(Saved data entries)
[Start of section]
Lemma str_join_strings (sep : string) (lines : list string) :
  exists s, str_join sep (map VStr lines) = Ok s.
Proof.
  induction lines as [| line rest IH]; [exists EmptyString; reflexivity |].
  cbn [map str_join]. destruct IH as (tl & Htl).
  destruct rest as [| line' rest'].
  - exists line. reflexivity.
  - cbn [map] in *. rewrite Htl. cbn [bind]. eexists. reflexivity.
Qed.

Section Rendering.
Context (py : PyRuntime) (api : FlightRadar24API).

Lemma output_string_error_record (flight : Flight) :
  output_string py (error_record flight)
  = Ok (VStr ("Error processing flight " ++ flight_str flight)%string).
Proof. reflexivity. Qed.

Lemma output_string_well_shaped (e : entry) :
  well_shaped e -> exists line, output_string py e = Ok (VStr line).
Proof.
  intros [(f & ->) | (dist & fd & h & -> & _)].
  - eexists. apply output_string_error_record.
  - eexists. reflexivity.
Qed.

Lemma output_strings_of_well_shaped (aircraft_data : list entry) :
  Forall well_shaped aircraft_data ->
  exists lines,
    output_strings_of py aircraft_data = Ok (map VStr lines)
    /\ Forall2 (fun e line => output_string py e = Ok (VStr line))
         aircraft_data lines.
Proof.
  induction 1 as [| e rest He _ IH].
  - exists []. split; [reflexivity | constructor].
  - destruct (output_string_well_shaped e He) as (line & Hline).
    destruct IH as (lines & Hlines & Hall).
    exists (line :: lines). cbn [output_strings_of map].
    rewrite Hline. cbn [bind]. rewrite Hlines. cbn [bind].
    split; [reflexivity | constructor; assumption].
Qed.

Lemma listing_response (request : Request)
  (longitude latitude altitude : R) (flights : list Flight)
  (aircraft_data : list entry) :
  validate_location_params py request = Ok (longitude, latitude, altitude) ->
  get_flights_with_distances api latitude longitude altitude 20000
  = Ok aircraft_data ->
  Forall2 (ranked_as api latitude longitude altitude) flights aircraft_data ->
  exists lines listing,
    Forall2 (fun e line => output_string py e = Ok (VStr line))
      (list_sort item0 aircraft_data) lines
    /\ str_join nl (map VStr lines) = Ok listing
    /\ get_aircraft py api request
       = ((listing ++ prompt)%string, 200%Z, text_plain).
Proof.
  intros Hvalid Hget Hall.
  assert (Hshape0 : Forall well_shaped aircraft_data).
  { eapply Forall2_Forall_r; [| exact Hall]. apply ranked_as_well_shaped. }
  assert (Hshape : Forall well_shaped (list_sort item0 aircraft_data)).
  { rewrite Forall_forall in *. intros e He. apply Hshape0.
    apply (Permutation_in _ (Permutation_sym (list_sort_perm item0 _))).
    exact He. }
  destruct (output_strings_of_well_shaped _ Hshape) as (lines & Hlines & Hrender).
  destruct (str_join_strings nl lines) as (listing & Hjoin).
  exists lines, listing. split; [exact Hrender |]. split; [exact Hjoin |].
  unfold get_aircraft, ranked_aircraft. rewrite Hvalid. cbn [bind].
  rewrite Hget. cbn [bind]. rewrite Hlines. cbn [bind]. rewrite Hjoin.
  reflexivity.
Qed.

(** X18: on [/] with valid parameters, whenever the gateway answers and
    the fetch returns, the response is status 200, plain text; its body is
    the lines of the ranked entries, in ranked order, joined by newlines
    and followed directly by the instructional text; there is one line per
    flight, and every flight whose detail fetch failed appears as the line
    [Error processing flight ] followed by the flight's text. *)
Theorem listing_renders_every_flight (request : Request)
  (longitude latitude altitude : R) (flights : list Flight)
  (aircraft_data : list entry) :
  validate_location_params py request = Ok (longitude, latitude, altitude) ->
  gateway_answers api latitude longitude 20000 flights ->
  get_flights_with_distances api latitude longitude altitude 20000
  = Ok aircraft_data ->
  exists lines listing,
    ranked_aircraft api latitude longitude altitude
    = Ok (list_sort item0 aircraft_data)
    /\ Forall2 (fun e line => output_string py e = Ok (VStr line))
         (list_sort item0 aircraft_data) lines
    /\ List.length lines = List.length flights
    /\ str_join nl (map VStr lines) = Ok listing
    /\ get_aircraft py api request
       = ((listing ++ prompt)%string, 200%Z, [("Content-Type", "text/plain")]%string)
    /\ forall flight,
         In flight flights -> details_fail api flight ->
         In ("Error processing flight " ++ flight_str flight)%string lines.
Proof.
  intros Hvalid Hgw Hget.
  pose proof (get_flights_with_distances_spec api _ _ _ _ _ _ Hgw Hget) as Hall.
  destruct (listing_response request _ _ _ flights aircraft_data Hvalid Hget Hall)
    as (lines & listing & Hrender & Hjoin & Hresp).
  exists lines, listing.
  split; [unfold ranked_aircraft; rewrite Hget; reflexivity |].
  split; [exact Hrender |]. split.
  { rewrite <- (Forall2_length Hrender), (Forall2_length Hall).
    symmetry. apply Permutation_length. apply list_sort_perm. }
  split; [exact Hjoin |]. split; [exact Hresp |].
  intros f Hin Hfail.
  destruct (Forall2_In_l _ _ _ _ Hall Hin) as (e & He & Hfe).
  apply ranked_as_shape in Hfe.
  rewrite (get_flight_data_fail api f Hfail) in Hfe.
  destruct Hfe as [[_ ->] | (fd & dist & h & Hfd & _)]; [| discriminate Hfd].
  apply (Permutation_in _ (list_sort_perm item0 aircraft_data)) in He.
  destruct (Forall2_In_l _ _ _ _ Hrender He) as (line & Hline & Hout).
  rewrite output_string_error_record in Hout. injection Hout as <-.
  exact Hline.
Qed.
[End of section]
AIM OF THE EXERCISE: Using the records above, copy all lines that include the word "Hresp".

TASK OUTPUT:
    as (lines & listing & Hrender & Hjoin & Hresp).
  split; [exact Hjoin |]. split; [exact Hresp |].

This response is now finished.